Before the drug wars, cartels and addiction programs, cocaine was celebrated as a medical innovation. From surgery to drugstore elixirs, the substance was used to treat a wide range of ailments. Once its dangers were discovered, it was made illegal for recreational use before seeing a resurgence at the end of the 20th century. If you have a cocaine charge, contact our drug crime attorneys today for a free case evaluation.

Origins of Cocaine

Cocaine in its natural form, Erythroxylon coca, has been used for thousands of years as a medicinal agent. Originating in Central and South America, it was noticed by European explorers in the 16th century. These explorers noted how indigenous peoples used the plant by chewing its leaves. This process was done in efforts to elevate their moods, suppress their appetites and aid with digestion.

Though noticed by Europeans during this time, coca remained at use only in its native region for three more centuries. It wasn’t until the late 1800s that Western medicine made use of the substance for broader purposes. By this time American pharmaceutical companies had begun to explore Central and South America for the creation of new medicine.

Use in Medicine

Many physicians, including Sigmund Freud and William Halsted, began using the drug for its properties as a stimulant and pain reliever. Both doctors explored its effects on themselves and others to the point that they may have become addicted. At this time, however, cocaine was still praised for its benefits, thus it was used as an active ingredient in many products including those for toothaches, nausea, exhaustion and pain.

In the operating room, cocaine was used in surgery as a quick anesthetic. It eventually came to be appreciated for its psychological effects and was also used to treat anxiety and depression. Most commonly the drug was used as a means to treat morphine addictions.

The substance was used so frequently it was included in margarine, ointments and beverages. Vin Mariani was a Bordeaux wine that contained almost 200 milligrams of cocaine in each bottle. It was said that at times Pope Leo XIII carried a flask of the wine around with him and presented a Vatican gold medal to its creator Angelo Mariani. In America, Civil War veteran John Syth Pemberton created his own version.
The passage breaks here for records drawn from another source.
(** The second poster, the one the machine of the nested event would call, plays no part. *)
Lemma nested_step p q e dat w : fsm_step (fsm_step p) e dat w = fsm_step (fsm_step q) e dat w.
Proof. apply fsm_step_meq. intros dat'. apply step_send_done_meq. Qed.
End Nesting.

(** ** Accounting of transmissions *)

Fixpoint count_done (l : list out) : nat :=
  match l with
  | [] => 0
  | SendDoneEvent _ :: l' => S (count_done l')
  | _ :: l' => count_done l'
  end.

(** Send-done events so far, plus one for a transmission in progress. *)
Definition busy (w : World) : nat := if S2_is_send_data_busy (ctxt w) then 1 else 0.
Definition balance (w : World) : nat := count_done (outs w) + busy w.
Definition no_inclusion (w : World) : Prop := inclusion_state (ctxt w) = S2_INC_IDLE.

(** [m] leaves the state of the machine alone and completes nothing. *)
Definition quiet {A} (m : M A) : Prop := forall w a w', no_inclusion w -> m w = Ok (a, w') ->
  no_inclusion w' /\ fsm (ctxt w') = fsm (ctxt w) /\ count_done (outs w') = count_done (outs w).

(** [m] completes a transmission exactly when it ends one. *)
Definition balanced {A} (m : M A) : Prop := forall w a w', no_inclusion w -> m w = Ok (a, w') ->
  no_inclusion w' /\ balance w' = balance w.

Lemma busy_fsm w : busy w = match fsm (ctxt w) with IDLE | IS_MOS_WAIT_REPLY => 0 | _ => 1 end%nat.
Proof. unfold busy, S2_is_send_data_busy. by destruct (fsm (ctxt w)). Qed.

Create HintDb quiet discriminated.
#[export] Hint Constants Opaque : quiet.
#[export] Hint Variables Opaque : quiet.

Lemma quiet_balanced {A} (m : M A) : quiet m -> balanced m.
Proof.
  intros H w a w' Hn E. destruct (H w a w' Hn E) as (H1 & H2 & H3). split; [done|].
  unfold balance, busy, S2_is_send_data_busy. by rewrite H2, H3.
Qed.

Lemma quiet_ret {A} (a : A) : quiet (mret a).
Proof. by intros w b w' Hn [= <- <-]. Qed.

Lemma quiet_fail {A} f : quiet (fail (A := A) f).
Proof. by intros w b w' Hn E. Qed.

Lemma quiet_bind {A B} (m : M A) (k : A -> M B) : quiet m -> (forall a, quiet (k a)) -> quiet (m ≫= k).
Proof.
  intros Hm Hk w b w' Hn E. apply bind_inv in E as (a & w1 & E1 & E).
  destruct (Hm _ _ _ Hn E1) as (H1 & H2 & H3). destruct (Hk _ _ _ _ H1 E) as (H4 & H5 & H6).
  split; [done|]. split; congruence.
Qed.

Lemma balanced_bind {A B} (m : M A) (k : A -> M B) : balanced m -> (forall a, balanced (k a)) -> balanced (m ≫= k).
Proof.
  intros Hm Hk w b w' Hn E. apply bind_inv in E as (a & w1 & E1 & E).
  destruct (Hm _ _ _ Hn E1) as (H1 & H2). destruct (Hk _ _ _ _ H1 E) as (H4 & H5).
  split; [done|]. congruence.
Qed.
(** The machine is what the transport relies on. *)
#[global] Instance inclusion_idle f : InclusionIdle (inclusion (S (S f))).
Proof.
  split.
  - intros b w Hi.
    change (@s2_inclusion_send_done (inclusion (S (S f))) b) with (inclusion_send_done (process_event (S f)) b).
    unfold inclusion_send_done. rewrite (bind_ok _ _ _ _ _ (get_ok w)). erewrite bind_ok by reflexivity.
    destruct (m_retry_counter (inc w) =? QUEUE_FULL).
    + eexists. unfold set_retries, modify_inc. erewrite bind_ok by reflexivity. by apply process_idle.
    + exists (inc w). assert (Ew : set_inc (inc w) w = w) by (by destruct w). rewrite Ew.
      destruct (_ && _), b; by apply process_idle.
  - intros con w Hi. exists (inc w). assert (Ew : set_inc (inc w) w = w) by (by destruct w). rewrite Ew.
    change (@s2_inclusion_decryption_failure (inclusion (S (S f))) con)
      with (inclusion_decryption_failure (process_event (S f)) con).
    unfold inclusion_decryption_failure. rewrite (bind_ok _ _ _ _ _ (get_ok w)).
    destruct (_ =? _); [by apply process_idle|done].
  - intros con w Hi Hr. assert (Ew : exists p, w = set_inc (inc w) (set_ctxt (set_inclusion_peer p (ctxt w)) w)).
    { exists (inclusion_peer (ctxt w)). by destruct w as [[] ? ? ? ? ?]. }
    change (@s2_inclusion_post_event (inclusion (S (S f))) con)
      with (inclusion_post_event (process_event (S f)) (I := inclusion (S f)) con).
    unfold inclusion_post_event. destruct (has_bits _ _).
    { destruct Ew as [p E]. exists p, (inc w). by rewrite <- E. }
    rewrite (bind_ok _ _ _ _ _ (get_ok w)), Hi. rewrite bool_decide_false by done.
    erewrite bind_ok by reflexivity. rewrite (bind_ok _ _ _ _ _ (get_ok w)). destruct (_ =? _).
    + eexists _, (inc w). unfold modify_peer, modify. erewrite bind_ok by reflexivity.
      rewrite post_internal_idle by done. by destruct w.
    + destruct Ew as [p E]. exists p, (inc w). by rewrite <- E.
Qed.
As a wounded survivor of the war, he became a morphine addict and was intrigued to learn of the treatment that had gained such popularity. Once prohibition banned the sale of alcohol in his area, he created a legal version of the intoxicating beverage and called it Coca-Cola. Cocaine was used as a main ingredient to add flavor as well as relief from exhaustion. Cocaine was later removed in its natural form and subsequent recipes used only the extract of the coca leaf.

Resurgence as a Common Drug

The substance that initially caught the attention of those in more prestigious circles eventually made its way to criminals and the lower class. Along with this class change came racial stereotypes associated with its use. On the legal side, Congress passed the Harrison Narcotics Act in 1914. This law banned the use of cocaine and other drugs for nonmedical purposes. The drug’s popularity eventually waned for the next half of a century.

During the 1970s cocaine regained popularity, only this time as an illegal substance. Once again, with its new popularity it became associated with the upper classes. Cocaine users of the 1970s were usually wealthy, trendy and members of the young social elite. At this time it was thought of as the champagne of the drug world due to its price and the status associated with it. It was also still considered to come with few risks.

By the 1980s cocaine was widely exposed as being highly addictive, dangerous and destructive. Around this time a more dangerous form of the drug known as “crack” quickly gained popularity. In comparison to cocaine, crack was able to reach the brain faster while providing a more intense high.

Fortunately, the number of Americans using cocaine illegally has decreased significantly since its later resurgence. The substance is still used in some medical procedures as a local anesthetic. It is also used as a topical pain reliever for cuts as well as in dental, nose and throat surgeries.